(* ===== verification/CString.v ===== *)
(** * kernel/lib/string.c: memory and string routines

    Memory is a finite map from addresses to bytes ([gmap Z Z], an address
    never written reads 0).  Each C loop is a [Fixpoint] on its counter;
    the loops that stop at a NUL take fuel and return [None] when it runs
    out, and the theorems give the fuel that is enough: one step per byte
    of the string and one for the NUL. *)

From S2P Require Import Prelude.

(** ** Byte memory *)

Definition load (m : gmap Z Z) (a : Z) : Z := default 0 (m !! a).
Definition store (m : gmap Z Z) (a v : Z) : gmap Z Z := <[a := u8 v]> m.

(** ** memcpy, memset, memmove, memcmp *)

Fixpoint copy_fwd (n : nat) (m : gmap Z Z) (d s : Z) : gmap Z Z :=
  match n with
  | O => m
  | S n' => copy_fwd n' (<[d := load m s]> m) (d + 1) (s + 1)
  end.

(** [d] and [s] point one past the bytes still to copy. *)
Fixpoint copy_bwd (n : nat) (m : gmap Z Z) (d s : Z) : gmap Z Z :=
  match n with
  | O => m
  | S n' => copy_bwd n' (<[d - 1 := load m (s - 1)]> m) (d - 1) (s - 1)
  end.

Fixpoint set_fwd (n : nat) (m : gmap Z Z) (p c : Z) : gmap Z Z :=
  match n with
  | O => m
  | S n' => set_fwd n' (store m p c) (p + 1) c
  end.

Definition memcpy (m : gmap Z Z) (dest src n : Z) : gmap Z Z :=
  copy_fwd (Z.to_nat n) m dest src.

Definition memset (m : gmap Z Z) (s c n : Z) : gmap Z Z :=
  set_fwd (Z.to_nat n) m s c.

Definition memmove (m : gmap Z Z) (dest src n : Z) : gmap Z Z :=
  if dest <? src then copy_fwd (Z.to_nat n) m dest src
  else copy_bwd (Z.to_nat n) m (dest + n) (src + n).

Fixpoint memcmp_loop (n : nat) (m : gmap Z Z) (p1 p2 : Z) : Z :=
  match n with
  | O => 0
  | S n' =>
      if negb (load m p1 =? load m p2) then load m p1 - load m p2
      else memcmp_loop n' m (p1 + 1) (p2 + 1)
  end.

Definition memcmp (m : gmap Z Z) (s1 s2 n : Z) : Z :=
  memcmp_loop (Z.to_nat n) m s1 s2.

(** ** strlen, strlcpy, strcmp, strncmp *)

Fixpoint strlen_loop (fuel : nat) (m : gmap Z Z) (s len : Z) : option Z :=
  match fuel with
  | O => None
  | S fuel' =>
      if load m (s + len) =? 0 then Some len
      else strlen_loop fuel' m s (len + 1)
  end.

Definition strlen (fuel : nat) (m : gmap Z Z) (s : Z) : option Z :=
  strlen_loop fuel m s 0.

Definition strlcpy (fuel : nat) (m : gmap Z Z) (dest src size : Z)
  : option (gmap Z Z * Z) :=
  src_len ← strlen fuel m src;
  if 0 <? size then
    let copy_len := if size <=? src_len then size - 1 else src_len in
    let m1 := memcpy m dest src copy_len in
    Some (store m1 (dest + copy_len) 0, src_len)
  else Some (m, src_len).

Fixpoint strcmp (fuel : nat) (m : gmap Z Z) (s1 s2 : Z) : option Z :=
  match fuel with
  | O => None
  | S fuel' =>
      if negb (load m s1 =? 0) && (load m s1 =? load m s2)
      then strcmp fuel' m (s1 + 1) (s2 + 1)
      else Some (load m s1 - load m s2)
  end.

(** [while (n-- && *s1 && *s1 == *s2)]: the loop leaves with [n] equal to
    [(size_t)-1] exactly when the counter was 0 at the test. *)
Fixpoint strncmp_loop (n : nat) (m : gmap Z Z) (s1 s2 : Z) : Z :=
  match n with
  | O => 0
  | S n' =>
      if negb (load m s1 =? 0) && (load m s1 =? load m s2)
      then strncmp_loop n' m (s1 + 1) (s2 + 1)
      else load m s1 - load m s2
  end.

Definition strncmp (m : gmap Z Z) (s1 s2 n : Z) : Z :=
  if n =? 0 then 0 else strncmp_loop (Z.to_nat n) m s1 s2.

(** ** What the routines promise *)

(** The bytes [l] are in memory from [a]. *)
Definition bytes_at (m : gmap Z Z) (a : Z) (l : list Z) : Prop :=
  ∀ i x, l !! i = Some x → load m (a + Z.of_nat i) = x.

(** A NUL-terminated string is in memory at [a]. *)
Definition cstr_at (m : gmap Z Z) (a : Z) (s : list Z) : Prop :=
  bytes_at m a (s ++ [0]) ∧ nul_free s.

Lemma load_insert m a v x :
  load (<[a := v]> m) x = if a =? x then v else load m x.
Proof.
  unfold load. rewrite lookup_insert.
  destruct (Z.eqb_spec a x); case_decide; done.
Qed.

Lemma load_store m a v x :
  load (store m a v) x = if a =? x then u8 v else load m x.
Proof. apply load_insert. Qed.

(** The forward copy is right when no destination byte is read after it was
    written: the destination starts at or below the source, or the two
    ranges do not overlap. *)
Lemma copy_fwd_spec n m d s a :
  (d ≤ s ∨ s + Z.of_nat n ≤ d) →
  load (copy_fwd n m d s) a =
    if (d <=? a) && (a <? d + Z.of_nat n) then load m (s + (a - d))
    else load m a.
Proof.
  revert m d s. induction n as [|n IH]; intros m d s Hds; cbn [copy_fwd].
  { destruct (Z.leb_spec d a), (Z.ltb_spec a (d + Z.of_nat 0)); cbn; lia || done. }
  rewrite IH by lia. rewrite !load_insert.
  destruct (Z.leb_spec (d + 1) a), (Z.ltb_spec a (d + 1 + Z.of_nat n)),
    (Z.leb_spec d a), (Z.ltb_spec a (d + Z.of_nat (S n)));
    cbn [andb]; try lia;
    repeat zcase; try lia; try done; try (f_equal; lia).
Qed.

Lemma copy_bwd_spec n m d s a :
  s ≤ d →
  load (copy_bwd n m d s) a =
    if (d - Z.of_nat n <=? a) && (a <? d) then load m (s + (a - d))
    else load m a.
Proof.
  revert m d s. induction n as [|n IH]; intros m d s Hds; cbn [copy_bwd].
  { destruct (Z.leb_spec (d - Z.of_nat 0) a), (Z.ltb_spec a d); cbn; lia || done. }
  rewrite IH by lia. rewrite !load_insert.
  destruct (Z.leb_spec (d - 1 - Z.of_nat n) a), (Z.ltb_spec a (d - 1)),
    (Z.leb_spec (d - Z.of_nat (S n)) a), (Z.ltb_spec a d);
    cbn [andb]; try lia;
    repeat zcase; try lia; try done; try (f_equal; lia).
Qed.

Lemma set_fwd_spec n m p c a :
  load (set_fwd n m p c) a =
    if (p <=? a) && (a <? p + Z.of_nat n) then u8 c else load m a.
Proof.
  revert m p. induction n as [|n IH]; intros m p; cbn [set_fwd].
  { destruct (Z.leb_spec p a), (Z.ltb_spec a (p + Z.of_nat 0)); cbn; lia || done. }
  rewrite IH, load_store.
  destruct (Z.leb_spec (p + 1) a), (Z.ltb_spec a (p + 1 + Z.of_nat n)),
    (Z.leb_spec p a), (Z.ltb_spec a (p + Z.of_nat (S n)));
    cbn [andb]; try lia; zcase; try lia; done.
Qed.

Lemma memcpy_load m dest src n a :
  0 ≤ n → (dest ≤ src ∨ src + n ≤ dest) →
  load (memcpy m dest src n) a =
    if (dest <=? a) && (a <? dest + n) then load m (src + (a - dest))
    else load m a.
Proof. intros Hn H. unfold memcpy. rewrite copy_fwd_spec by lia. by rewrite Z2Nat.id by lia. Qed.

(** Memmove copies [n] bytes from [src] to [dest] whatever the overlap of
    the two ranges: every destination byte gets the value its source byte
    had before the call, and no other byte of memory changes. *)
Theorem memmove_correct (m : gmap Z Z) (dest src n a : Z) (Hn : 0 ≤ n) :
  load (memmove m dest src n) a =
    if (dest <=? a) && (a <? dest + n) then load m (src + (a - dest))
    else load m a.
Proof.
  unfold memmove. zcase.
  - rewrite copy_fwd_spec by lia. by rewrite Z2Nat.id by lia.
  - rewrite copy_bwd_spec by lia. rewrite Z2Nat.id by lia.
    replace (dest + n - n) with dest by lia.
    by replace (src + n + (a - (dest + n))) with (src + (a - dest)) by lia.
Qed.

Lemma memmove_correct_witness :
  load (memmove (<[10 := 65]> (<[11 := 66]> (<[12 := 67]> ∅))) 11 10 3) 13 = 67.
Proof. rewrite memmove_correct; [reflexivity | lia]. Defined.

Lemma cstr_at_tail m a c s : cstr_at m a (c :: s) → cstr_at m (a + 1) s.
Proof.
  intros [Hb Hn]. split; [|by inversion Hn].
  intros i x Hi. rewrite <- (Hb (S i) x); [f_equal; lia | done].
Qed.

Lemma cstr_at_head m a s : cstr_at m a s → load m a = hd 0 s.
Proof.
  intros [Hb _]. rewrite <- (Z.add_0_r a).
  apply (Hb 0%nat). by destruct s.
Qed.

Lemma strlen_loop_spec s m a len fuel :
  cstr_at m (a + len) s → (length s < fuel)%nat →
  strlen_loop fuel m a len = Some (len + Z.of_nat (length s)).
Proof.
  revert len fuel. induction s as [|c s IH]; intros len fuel Hs Hf;
    (destruct fuel as [|fuel]; [cbn in Hf; lia|]); cbn [strlen_loop length].
  - rewrite (cstr_at_head _ _ _ Hs). cbn. f_equal; lia.
  - rewrite (cstr_at_head _ _ _ Hs). cbn [hd].
    assert (c ≠ 0) by (destruct Hs as [_ Hn]; by inversion Hn).
    zcase; [done|]. apply cstr_at_tail in Hs.
    rewrite IH; [f_equal; lia | by rewrite Z.add_assoc | cbn in Hf; lia].
Qed.

Lemma strlen_spec s m a fuel :
  cstr_at m a s → (length s < fuel)%nat →
  strlen fuel m a = Some (Z.of_nat (length s)).
Proof. intros. unfold strlen. by rewrite (strlen_loop_spec s) by (by rewrite ?Z.add_0_r). Qed.

(** Strlcpy into a buffer that does not overlap the source returns the
    length of the source, leaves in the buffer the longest prefix that fits
    with its NUL, and writes no byte outside the [size] bytes of the
    buffer. *)
Theorem strlcpy_correct (m : gmap Z Z) (dest src size : Z) (s : list Z) (fuel : nat)
  (Hsrc : cstr_at m src s) (Hfuel : (length s < fuel)%nat) (Hsize : 0 < size)
  (Hdisj : dest + size ≤ src ∨ src + Z.of_nat (length s) < dest) :
  ∃ m', strlcpy fuel m dest src size = Some (m', Z.of_nat (length s)) ∧
    cstr_at m' dest (take (Z.to_nat (size - 1)) s) ∧
    ∀ a, (a < dest ∨ dest + size ≤ a) → load m' a = load m a.
Proof.
  unfold strlcpy. rewrite (strlen_spec s) by done. cbn [mbind option_bind].
  zcase; [|lia]. eexists; split; [done|].
  set (k := if size <=? Z.of_nat (length s) then size - 1 else Z.of_nat (length s)).
  assert (Hk : 0 ≤ k ∧ k < size ∧ k ≤ Z.of_nat (length s) ∧
               take (Z.to_nat (size - 1)) s = take (Z.to_nat k) s ∧
               length (take (Z.to_nat k) s) = Z.to_nat k).
  { unfold k. zcase; repeat split; try lia; rewrite ?length_take; try lia.
    rewrite !take_ge by lia; done. }
  destruct Hk as (Hk0 & Hks & Hkl & -> & Hkt).
  destruct Hsrc as [Hb Hnf]. split; [split|].
  - intros i x Hi. rewrite load_store, memcpy_load by lia.
    apply lookup_app_Some in Hi as [Hi|[Hge Hi]].
    + pose proof (lookup_lt_Some _ _ _ Hi) as Hlt. rewrite Hkt in Hlt.
      apply lookup_take_Some in Hi as [Hi _].
      zcase; [lia|]. zcase; [|lia]. zcase; [|lia]. cbn [andb].
      replace (src + (dest + Z.of_nat i - dest)) with (src + Z.of_nat i) by lia.
      apply Hb. by apply lookup_app_l_Some.
    + rewrite Hkt in Hge, Hi.
      apply list_lookup_singleton_Some in Hi as [Hi <-].
      zcase; [done|lia].
  - by apply Forall_take.
  - intros a Ha. rewrite load_store, memcpy_load by lia.
    repeat zcase; cbn [andb]; lia || done.
Qed.

Definition demo_mem : gmap Z Z := <[100 := 72]> (<[101 := 105]> (<[102 := 33]> ∅)).

Lemma demo_mem_str : cstr_at demo_mem 100 [72; 105; 33].
Proof.
  split; [|repeat constructor; lia].
  intros [|[|[|[|i]]]] x Hi; cbn in Hi; simplify_eq; reflexivity.
Qed.

Lemma strlcpy_correct_witness :
  ∃ m', strlcpy 10 demo_mem 0 100 3 = Some (m', 3) ∧ cstr_at m' 0 [72; 105] ∧
    ∀ a, (a < 0 ∨ 0 + 3 ≤ a) → load m' a = load demo_mem a.
Proof.
  apply (strlcpy_correct demo_mem 0 100 3 [72; 105; 33] 10 demo_mem_str);
    cbn; lia.
Defined.

Lemma strcmp_spec s1 s2 m a1 a2 fuel :
  cstr_at m a1 s1 → cstr_at m a2 s2 → (length s1 < fuel)%nat →
  ∃ r, strcmp fuel m a1 a2 = Some r ∧ (r = 0 ↔ s1 = s2).
Proof.
  revert s2 a1 a2 fuel. induction s1 as [|c1 s1 IH];
    intros s2 a1 a2 fuel H1 H2 Hf; (destruct fuel as [|fuel]; [cbn in Hf; lia|]);
    cbn [strcmp]; rewrite (cstr_at_head _ _ _ H1), (cstr_at_head _ _ _ H2); cbn [hd].
  - cbn. eexists; split; [done|]. destruct s2 as [|c2 s2]; cbn; [split; [done|lia]|].
    destruct H2 as [_ H2]. inversion H2; subst. split; [lia|done].
  - assert (c1 ≠ 0) by (destruct H1 as [_ Hn]; by inversion Hn).
    zcase; [done|]. cbn [negb andb]. destruct s2 as [|c2 s2]; cbn [hd].
    + zcase; [lia|]. eexists; split; [done|]. split; [lia|done].
    + zcase.
      * subst. destruct (IH s2 (a1 + 1) (a2 + 1) fuel) as (r & -> & Hr);
          [by eapply cstr_at_tail..|cbn in Hf; lia|].
        eexists; split; [done|]. rewrite Hr. split; [by intros ->|by intros [= ->]].
      * eexists; split; [done|]. split; [lia|]. intros [= ? ?]. lia.
Qed.

Lemma strncmp_loop_spec n s1 s2 m a1 a2 :
  cstr_at m a1 s1 → cstr_at m a2 s2 →
  strncmp_loop n m a1 a2 = 0 ↔ take n s1 = take n s2.
Proof.
  revert s1 s2 a1 a2. induction n as [|n IH]; intros s1 s2 a1 a2 H1 H2; [done|].
  cbn [strncmp_loop]. rewrite (cstr_at_head _ _ _ H1), (cstr_at_head _ _ _ H2).
  pose proof (proj2 H1) as N1. pose proof (proj2 H2) as N2.
  destruct s1 as [|c1 s1], s2 as [|c2 s2]; cbn [hd take].
  - done.
  - inversion N2; subst. cbn. split; [lia|done].
  - inversion N1; subst. zcase; [done|]. cbn. split; [lia|done].
  - inversion N1; inversion N2; subst. zcase; [done|]. cbn [negb andb]. zcase.
    + subst. rewrite (IH s1 s2) by (by eapply cstr_at_tail).
      split; [by intros ->|by intros [= ->]].
    + split; [lia|]. intros [= ? ?]. lia.
Qed.

(** On two NUL-terminated strings strcmp returns, and returns 0 exactly
    when the strings are equal; strncmp returns 0 exactly when their first
    [n] bytes (up to the NUL) are equal. *)
Theorem strcmp_strncmp_zero (m : gmap Z Z) (a1 a2 n : Z) (s1 s2 : list Z) (fuel : nat)
  (H1 : cstr_at m a1 s1) (H2 : cstr_at m a2 s2) (Hf : (length s1 < fuel)%nat)
  (Hn : 0 ≤ n) :
  (∃ r, strcmp fuel m a1 a2 = Some r ∧ (r = 0 ↔ s1 = s2)) ∧
  (strncmp m a1 a2 n = 0 ↔ take (Z.to_nat n) s1 = take (Z.to_nat n) s2).
Proof.
  split; [by apply strcmp_spec|].
  unfold strncmp. zcase; [subst; done|]. by apply strncmp_loop_spec.
Qed.

Lemma strcmp_strncmp_zero_witness :
  (∃ r, strcmp 10 demo_mem 100 101 = Some r ∧ (r = 0 ↔ [72; 105; 33] = [105; 33])) ∧
  (strncmp demo_mem 100 101 2 = 0 ↔ take 2 [72; 105; 33] = take 2 [105; 33]).
Proof.
  apply (strcmp_strncmp_zero demo_mem 100 101 2 [72; 105; 33] [105; 33] 10);
    [exact demo_mem_str | exact (cstr_at_tail _ _ _ _ demo_mem_str) | cbn; lia | lia].
Defined.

■ **TASK ITEM**:
Search the records for the word "destination" and return every line that holds it.

■ **PROBLEM SOLUTION**:
(** The forward copy is right when no destination byte is read after it was
    written: the destination starts at or below the source, or the two
    the two ranges: every destination byte gets the value its source byte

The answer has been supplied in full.